FIGURE 2. Self-supervised depth training pipeline: input images (I_s, I_t) are adjacent frames sampled from a video sequence. The depth network predicts independent per-pixel dense depth maps (D_s, D_t) from the source I_s and target I_t images, respectively. The pose network takes the concatenated image sequence (I_s, I_t) as input and predicts the rotation R and translation t that define the transformation T between the source and target images. The warp function takes the predicted depths and poses to warp the source image coordinates to the target or vice versa. The image synthesis projects the source image I_s to the target image I_t with the warped image coordinates. The synthesized images are compared with ground-truth images to construct the loss. The image synthesis loss outliers are removed using the clip function. Image pixels affected by specular lighting and violation of the Lambertian surface assumption are ignored in loss calculation with the valid mask. The depth consistency loss ensures that the depth is consistent in the sequence. At inference, only the depth network will be used.

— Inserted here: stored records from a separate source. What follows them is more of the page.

(* ===== verification/Resolver.v ===== *)
(** The front's resolver, internal/aped/resolver.go: a create request made into the spec the
    executor provisions. *)
From S2P Require Import Prelude Regex Markdown Spec Shell GateScript Paths Domains Policy Workspaces Toolchain Duration Descriptor Egress.

(** ** Data *)

(** A profile, of what the resolver reads. *)
Record Profile := MkProfile { pf_VMM : gostring; pf_Image : gostring; pf_Mount : gostring; pf_Credentials : gostring; pf_Domains : list gostring }.

(** A create request, of what the resolver reads. *)
Record CreateRequest := MkCreateRequest { cq_Name : gostring; cq_Image : gostring; cq_Runtime : gostring; cq_Mount : gostring; cq_MountSource : gostring;
  cq_Profile : gostring; cq_Egress : option EgressRequest; cq_Repos : list RepoMount; cq_Mounts : list MountSpec; cq_Caches : list gostring;
  cq_FrameworkRef : gostring; cq_GovernanceRef : gostring; cq_IdleStop : gostring }.

Record ApeBinary := MkApeBinary { ab_Dir : gostring; ab_Version : gostring }.

Record Resolver := MkResolver { rv_stateDir : gostring; rv_natsURL : gostring; rv_network : gostring; rv_frameworkRoot : gostring; rv_frameworkRef : gostring;
  rv_governanceRoot : gostring; rv_governanceRef : gostring; rv_cacheRoot : gostring; rv_apeBin : ApeBinary; rv_credentials : gostring }.

(** The host's answers: profiles by name where the node has a source of them, the composed
    home, a verified ape, folders, and whether the files can be written. *)
Record ResolverHost := MkResolverHost { rh_loadProfile : option (gostring -> option Profile); rh_compose : Profile -> gostring -> option Composition;
  rh_recheck : option (option ApeBinary); rh_IsDir : gostring -> bool; rh_MkdirAll : gostring -> bool; rh_creds : gostring -> bool; rh_profileEnv : bool }.

(** What plans egress: the supervisor, or another that keeps its promise. *)
Class EgressPlanner (S : Type) := planner_Plan : S -> gostring -> list gostring -> S * (EgressPlan + WErr).

Definition VMMCloudHypervisor : gostring := "clh".
Definition VMMQemu : gostring := "qemu".
Definition CredentialNone : gostring := "none".
Definition ContainerPrefix : gostring := "ape-ws-".
Definition guestCredsRel : gostring := ".config/ape/vm.creds".
Definition EnvURL : gostring := "APE_NATS_URL".
Definition EnvCreds : gostring := "APE_NATS_CREDS".
Definition DefaultImage : gostring := "ghcr.io/exoport/ape-sandbox:v1.1.1@sha256:b45a0674983d0d5de02dca4efa24193ba985b59f51e354de3421ac882677ec20".

(** vmmFromRuntime *)
Definition vmmFromRuntime (runtime : gostring) : gostring := if strip runtime "kata-" =s "qemu" then VMMQemu else VMMCloudHypervisor.

(** What resolveMounts fills in of a spec. *)
Record Bound := MkBound { bd_Mounts : list MountSpec; bd_Env : list gostring; bd_Cwd : gostring; bd_ProjectRoot : gostring; bd_ApeVersion : gostring }.
Definition add_mount (m : MountSpec) (b : Bound) : Bound := MkBound (bd_Mounts b ++ [m]) (bd_Env b) (bd_Cwd b) (bd_ProjectRoot b) (bd_ApeVersion b).
Definition add_env (e : list gostring) (b : Bound) : Bound := MkBound (bd_Mounts b) (bd_Env b ++ e) (bd_Cwd b) (bd_ProjectRoot b) (bd_ApeVersion b).

Section resolver.
Context (ToLower : gostring -> gostring) (r : Resolver) (H : ResolverHost).

(** profileFor *)
Definition profileFor (req : CreateRequest) : Profile + WErr :=
  match (match rh_loadProfile H with
         | Some load => if TrimSpace (cq_Profile req) <>s "" then match load (cq_Profile req) with Some p => inl p | None => inr Plain end
                        else inl (MkProfile [] [] [] [] [])
         | None => inl (MkProfile [] [] [] [] [])
         end) with
  | inr e => inr e
  | inl p =>
      let rt := TrimSpace (cq_Runtime req) in
      let m := TrimSpace (cq_Mount req) in
      let vmm := if rt <>s "" then vmmFromRuntime rt else pf_VMM p in
      let mount := if m <>s "" then m else pf_Mount p in
      inl (MkProfile (if vmm =s "" then VMMCloudHypervisor else vmm) (pf_Image p) (if mount =s "" then MountHostFS else mount)
        (if pf_Credentials p =s "" then if rv_credentials r =s "" then CredentialNone else rv_credentials r else pf_Credentials p) (pf_Domains p))
  end.

(** refMount; [inl None] when the node serves none. *)
Definition refMount (root defaultRef ref dest : gostring) : option MountSpec + WErr :=
  if TrimSpace root =s "" then inl None
  else
    let want := if TrimSpace ref =s "" then defaultRef else TrimSpace ref in
    if want =s "" then inl None
    else if negb (ValidateMountName want) then inr ErrValidation
    else
      let src := filepath_Join root want in
      if rh_IsDir H src then inl (Some (MkMountSpec src dest true)) else inr ErrValidation.

Definition frameworkMount (ref : gostring) : option MountSpec + WErr := refMount (rv_frameworkRoot r) (rv_frameworkRef r) ref FrameworkDest.
Definition governanceMount (ref : gostring) : option MountSpec + WErr := refMount (rv_governanceRoot r) (rv_governanceRef r) ref GovernanceDest.

(** The binary's mount. *)
Definition bin_mount (b : Bound) : Bound + WErr :=
  if ab_Dir (rv_apeBin r) =s "" then inl b
  else match (match rh_recheck H with None => Some (rv_apeBin r) | Some fresh => fresh end) with
       | None => inr Plain
       | Some bin => let b := add_mount (MkMountSpec (ab_Dir bin) ApeBinDest true) b in
                     inl (MkBound (bd_Mounts b) (bd_Env b) (bd_Cwd b) (bd_ProjectRoot b) (ab_Version bin))
       end.

(** The repos, [n] in all, in order. *)
Fixpoint repo_mounts (n : nat) (mainSeen : bool) (repos : list RepoMount) (b : Bound) : (bool * Bound) + WErr :=
  match repos with
  | [] => inl (mainSeen, b)
  | rp :: repos' =>
      if TrimSpace (rm_Source rp) =s "" then inr ErrValidation
      else
        let name := if TrimSpace (rm_Name rp) =s "" then filepath_Base (filepath_Clean (rm_Source rp)) else TrimSpace (rm_Name rp) in
        if negb (ValidateMountName name) then inr ErrValidation
        else
          let dest := RepoDest name in
          let b := add_mount (MkMountSpec (rm_Source rp) dest (rm_ReadOnly rp)) b in
          if rm_Main rp || (n =? 1) then
            if mainSeen then inr ErrValidation
            else repo_mounts n true repos' (MkBound (bd_Mounts b) (bd_Env b) dest (rm_Source rp) (bd_ApeVersion b))
          else repo_mounts n mainSeen repos' b
  end.

(** resolveCaches *)
Fixpoint cache_mounts (names : list gostring) (b : Bound) : Bound + WErr :=
  match names with
  | [] => inl b
  | name :: names' =>
      match LookupToolCache ToLower name with
      | None => inr ErrValidation
      | Some tc =>
          let src := filepath_Join (rv_cacheRoot r) (tc_SubDir tc) in
          if rh_MkdirAll H src then cache_mounts names' (add_env (tc_Env tc) (add_mount (MkMountSpec src (tc_Dest tc) false) b)) else inr Plain
      end
  end.
Definition resolveCaches (requested : list gostring) (b : Bound) : Bound + WErr :=
  match requested with
  | [] => inl b
  | _ => if TrimSpace (rv_cacheRoot r) =s "" then inl b
         else match NormalizeToolCaches ToLower requested with None => inr ErrValidation | Some names => cache_mounts names b end
  end.

(** The user's mounts. *)
Fixpoint user_mounts (ms : list MountSpec) (b : Bound) : Bound + WErr :=
  match ms with
  | [] => inl b
  | m :: ms' =>
      if negb (validateGuestDest (mt_Dest m)) then inr ErrPolicyDenied
      else if negb (filepath_IsAbs (mt_Source m)) then inr ErrValidation
      else user_mounts ms' (add_mount m b)
  end.

Definition sum_bind {A B E} (x : A + E) (f : A -> B + E) : B + E := match x with inl a => f a | inr e => inr e end.
Definition add_opt (m : option MountSpec) (b : Bound) : Bound := match m with Some m => add_mount m b | None => b end.

(** resolveMounts, on a spec of mode [mount] whose project root is [b]'s. *)
Definition resolveMounts (mount : gostring) (req : CreateRequest) (b : Bound) : Bound + WErr :=
  sum_bind (frameworkMount (cq_FrameworkRef req)) (fun fw =>
  let b := add_opt fw b in
  sum_bind (governanceMount (cq_GovernanceRef req)) (fun gov =>
  let b := match gov with Some m => add_env ["APEX_GOVERNANCE_REPO=" ++ GovernanceDest] (add_mount m b) | None => b end in
  sum_bind (bin_mount b) (fun b =>
  let repos := match cq_Repos req with
               | [] => if (mount =s MountHostFS) && (TrimSpace (bd_ProjectRoot b) <>s "")
                       then [MkRepoMount (bd_ProjectRoot b) (filepath_Base (filepath_Clean (bd_ProjectRoot b))) true false] else []
               | l => l
               end in
  sum_bind (repo_mounts (length repos) false repos b) (fun '(mainSeen, b) =>
  if (1 <? length repos) && negb mainSeen then inr ErrValidation
  else sum_bind (resolveCaches (cq_Caches req) b) (fun b => user_mounts (cq_Mounts req) b))))).

(** injectVMCreds *)
Definition injectVMCreds (name : gostring) (comp : Composition) : Composition + WErr :=
  if rv_natsURL r =s "" then inl comp
  else if negb (rh_creds H name) then inr Plain
  else
    let credsPath := filepath_Join (filepath_Join (rv_stateDir r) "creds") (name ++ ".creds") in
    let guestPath := filepath_Join (cp_GuestHome comp) guestCredsRel in
    inl (MkComposition (cp_StagingDir comp) (cp_GuestHome comp) (cp_Binds comp ++ [MkBindMount credsPath guestPath true])
      (cp_Env comp ++ [EnvURL ++ "=" ++ rv_natsURL r; EnvCreds ++ "=" ++ guestPath])).

Section with_planner.
Context {S : Type} `{EgressPlanner S}.

(** resolveEgress; [planner] is whether the node provides egress. *)
Definition resolveEgress (planner : bool) (s : S) (name : gostring) (prof : Profile) (req : CreateRequest) : S * (EgressPlan + WErr) :=
  let requested := SortedDomains ToLower (pf_Domains prof ++ default [] (eq_AuthorizedDomains <$> cq_Egress req)) in
  match requested with
  | [] => (s, inl (MkEgressPlan [] []))
  | _ => if planner then planner_Plan s name requested else (s, inr ErrPolicyDenied)
  end.

(** ResolveImage *)
Definition ResolveImage (p : Profile) : gostring := if TrimSpace (pf_Image p) <>s "" then pf_Image p else DefaultImage.

(** The mode's project root and volume. *)
Definition mode_of (prof : Profile) (name : gostring) (req : CreateRequest) : (gostring * gostring) + WErr :=
  if pf_Mount prof =s MountHostFS then
    if TrimSpace (cq_MountSource req) =s "" then inr ErrValidation else inl (cq_MountSource req, [])
  else if pf_Mount prof =s MountVolume then inl ([], ContainerPrefix ++ name ++ "-workspace")
  else if pf_Mount prof =s MountEphemeral then inl ([], [])
  else inr ErrValidation.

(** Resolve *)
Definition Resolve (planner : bool) (s : S) (req : CreateRequest) : S * (WorkspaceSpec + WErr) :=
  let name := TrimSpace (cq_Name req) in
  if name =s "" then (s, inr ErrValidation)
  else match profileFor req with
  | inr e => (s, inr e)
  | inl prof =>
      let staging := filepath_Join (filepath_Join (rv_stateDir r) "homes") name in
      if negb (rh_MkdirAll H staging) then (s, inr Plain)
      else match rh_compose H prof staging with
      | None => (s, inr Plain)
      | Some comp =>
          let image := if cq_Image req =s "" then ResolveImage prof else cq_Image req in
          let idle := TrimSpace (cq_IdleStop req) in
          if bool_decide (ParseIdleStop ToLower idle = None) then (s, inr ErrValidation)
          else match mode_of prof name req with
          | inr e => (s, inr e)
          | inl (root, volume) =>
              match resolveMounts (pf_Mount prof) req (MkBound [] [] [] root []) with
              | inr e => (s, inr e)
              | inl b =>
                  match resolveEgress planner s name prof req with
                  | (s, inr e) => (s, inr e)
                  | (s, inl plan) =>
                      match injectVMCreds name comp with
                      | inr e => (s, inr e)
                      | inl comp =>
                          if negb (rh_profileEnv H) then (s, inr Plain)
                          else (s, inl (MkWorkspaceSpec name image (pf_VMM prof) (pf_Mount prof) (bd_ProjectRoot b) [] volume (Some comp)
                                 (pn_ProxyURL plan) 0 (rv_network r) (bd_Env b) [] (bd_Mounts b) (bd_Cwd b) (bd_ApeVersion b) idle (pn_Domains plan) []))
                      end
                  end
              end
          end
      end
  end.
End with_planner.
End resolver.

3.1 Generic image synthesis

Irrespective of the camera models shown in Eq 1 or Eq 2-4, the generic image synthesis block can reconstruct the target image from source images with projection π and unprojection π⁻¹ functions, as shown in Figure 3. A point cloud P_t can be generated from the estimated depth D_t for the corresponding input image I_t as follows:

P_{t} = π^{- 1} (p t, D_{t}), (6)

where p_t is the set of image coordinates and P_t is the 3D point cloud corresponding to the target image I_t. The relative pose T_t→s from the target to source image is estimated by the pose network. This relative pose can be used to transform the target point cloud into the source point cloud P_s = T_t→sP_t. With the projection model π, the 3D point cloud P_s can be mapped to the source image coordinate p_s as follows. The target image can be synthesized by inverse warping the source image coordinates and sampling (Godard et al., 2017) with ζ.

p_{s} = π (T_{t \to s} π^{- 1} (p_{t}, D_{t})) .

{\hat{I}}_{t}^{i j} = ζ (I_{s}^{i^{'} j^{'}}) . (7)

FIGURE 3

FIGURE 3. Generic image coordinate warp block: source I_s and target I_t images are captured at time t − 1 and t. The depth D_t predicted by the depth network along with the relative pose T_t→s from the source to target estimated by the pose network is used to synthesize the source image. The view synthesizing block allows the usage of various camera models that can handle cameras with higher lens distortion. We have demonstrated this use case on the UCL 2019 synthetic data set with a 90^◦ horizontal FOV camera (no lens distortion) and on our colonoscopy training model data set with a 132^◦ horizontal FOV camera (high radial lens distortion).

The projected source image coordinate p_s(i^′, j^′) will be used to sample pixel values with the sampling function ζ to generate the target image ${\hat{I}}_{t}$ . The differentiable spatial transformer network (Jaderberg et al., 2015) is used to synthesize images with bilinear interpolation.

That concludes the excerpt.